Pembantaian lain dilakukan gerombolan PKI pada jemaah Kiai Zaenal Abidin. Untuk menjaga setiap kemungkinan, kiai beserta 25 orang santrinya selalu berjaga di masjid hingga semalam suntuk, melakukan berbagai riyadloh untuk keselamatan umat Islam dan bangsa Indonesia. Sudah lama gerombolan pemberontak mengincar kiai beserta santrinya itu. Tetapi ketika sudah lama ditunggu tidak mau keluar dari masjid, maka mereka diseret keluar secara paksa. Kemudian mereka digiring disekap ke dalam sebuah rumah penduduk yang sudah kosong. Dalam keadaan tersekap itu, rumah dibakar sehingga kiai beserta santrinya hangus terbakar.

Tentu saja pemberontakan PKI ini sangat membahayakan terhadap keselamatan republik yang baru dibangun ini. Negeri hasil proklamasi yang baru berusia beberapa tahun yang masih harus melakukan perjuangan melawan tentara sekutu dan agresi Belanda di berbagai front, harus menghadapi dua lawan sekaligus : musuh dari dalam yaitu PKI dan dari luar yaitu Belanda beserta tentara Sekutu. Ternyata kedua kekuatan yang selama ini bermusuhan menyatu dalam menghadapi Republik Indonesia. Front Demokrasi Rakyat (FDR) mendapat bantuan besar dari Belanda. Dalam penggerebekannya terhadap Markas PKI dan Pesindo, tentara Hizbullah menemukan berbagai amunisi dari Belanda dan ditemukan bendera Belanda di markas mereka.

Pemberontakan FDR itu juga difasilitasi Belanda sebagai bentuk politik divide et impera (memecah belah) untuk melumpuhkan Indonesia dari dalam agar Belanda mudah untuk merebut kembali Republik Indonesia sebagai negara jajahannya. Pada hari Ahad 19 Desember 1948 ketika republik ini menghadapi pemberontakan PKI, situasi kacau ini dimanfaatkan Belanda untuk kembali melakukan agresi kedua dengan menduduki Ibu Kota RI, Yogyakarta, dan menangkap Presiden Soekarno serta Wakil Presiden Muhammad Hatta. Dengan didudukinya Yogyakarta, maka satu persatu daerah strategis di Jawa diduduki oleh Belanda. Tentara Indonesia di bawah pimpinan Jenderal Sudirman dengan didukung pasukan Hizbullah dan Sabilillah yang dipimpin KH. Masykur dan KH. Zainul Arifin dari NU terus melakukan peperangan. Sebaliknya PKI Pesindo yang juga berambisi mengambil alih kekuasaan dengan jalan pintas, tertarik dengan agenda Belanda itu, karena itu mereka melakukan pemberontakan pada saat bangsa ini sedang melakukan revolusi nasional.

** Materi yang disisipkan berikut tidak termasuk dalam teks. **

(** The nodes at the cut, and what they are not. *)
Lemma cut_nodes s l u v p n w : cut s l u v p n w → NoDup (l :: u ++ v) →
  p ∈ l :: u ∧ n ∈ v ++ [l] ∧ p ∉ firsts l u ∧ n ∉ u ∧ p ∉ v ∧ n ∉ w.
Proof.
  intros [_ _ _ Hv Hfu Hfw] Hnd. apply NoDup_cons in Hnd as [Hl Hnd]. apply NoDup_app in Hnd as (Hu & Huv & Hnv).
  assert (NoDup (l :: u)) as Hlu by (apply NoDup_cons; set_solver).
  assert (p ∈ l :: u) as Hp by (rewrite <-Hfu; set_solver). assert (n ∈ v ++ [l]) as Hn by (rewrite Hv; set_solver).
  split; [done|]. split; [done|]. split; [|split; [|split]].
  - intros Hin. rewrite <-Hfu in Hlu. apply NoDup_app in Hlu as (_ & Hd & _). apply (Hd p Hin). set_solver.
  - set_solver.
  - set_solver.
  - intros Hin. assert (NoDup (v ++ [l])) as Hvl by (apply NoDup_app; split; [done|]; split; [set_solver|apply NoDup_singleton]).
    rewrite Hv in Hvl. apply NoDup_cons in Hvl as [? _]. done.
Qed.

Dengan didudukinya Jogya oleh Belanda maka perang gerilya dilanjutkan di berbagai daearah, termasuk daerah yang sealama ini menjadi basis PKI seperti Madiun, Ponorogo dan Trenggalek. Bahkan Jenderal Sudirman sebagai pemimpin tertinggi TNI melakukan serangan pada Belanda dengan mengambil basis di Trenggalek. Kemudian pimpinan kesatuan militer yang lain yaitu KH. Masykur, Komandan Sabilillah yang juga ketua PBNU itu melakukan gerilya di Trenggalek bersama Jenderal Sudirman. Persatuan TNI-Sabilillah inilah yang mampu menghadang laju agresi Belanda dan sekaligus mampu membendung gerakan sisa-sisa PKI yang masih berkeliaran di kawasan Selatan Jawa itu.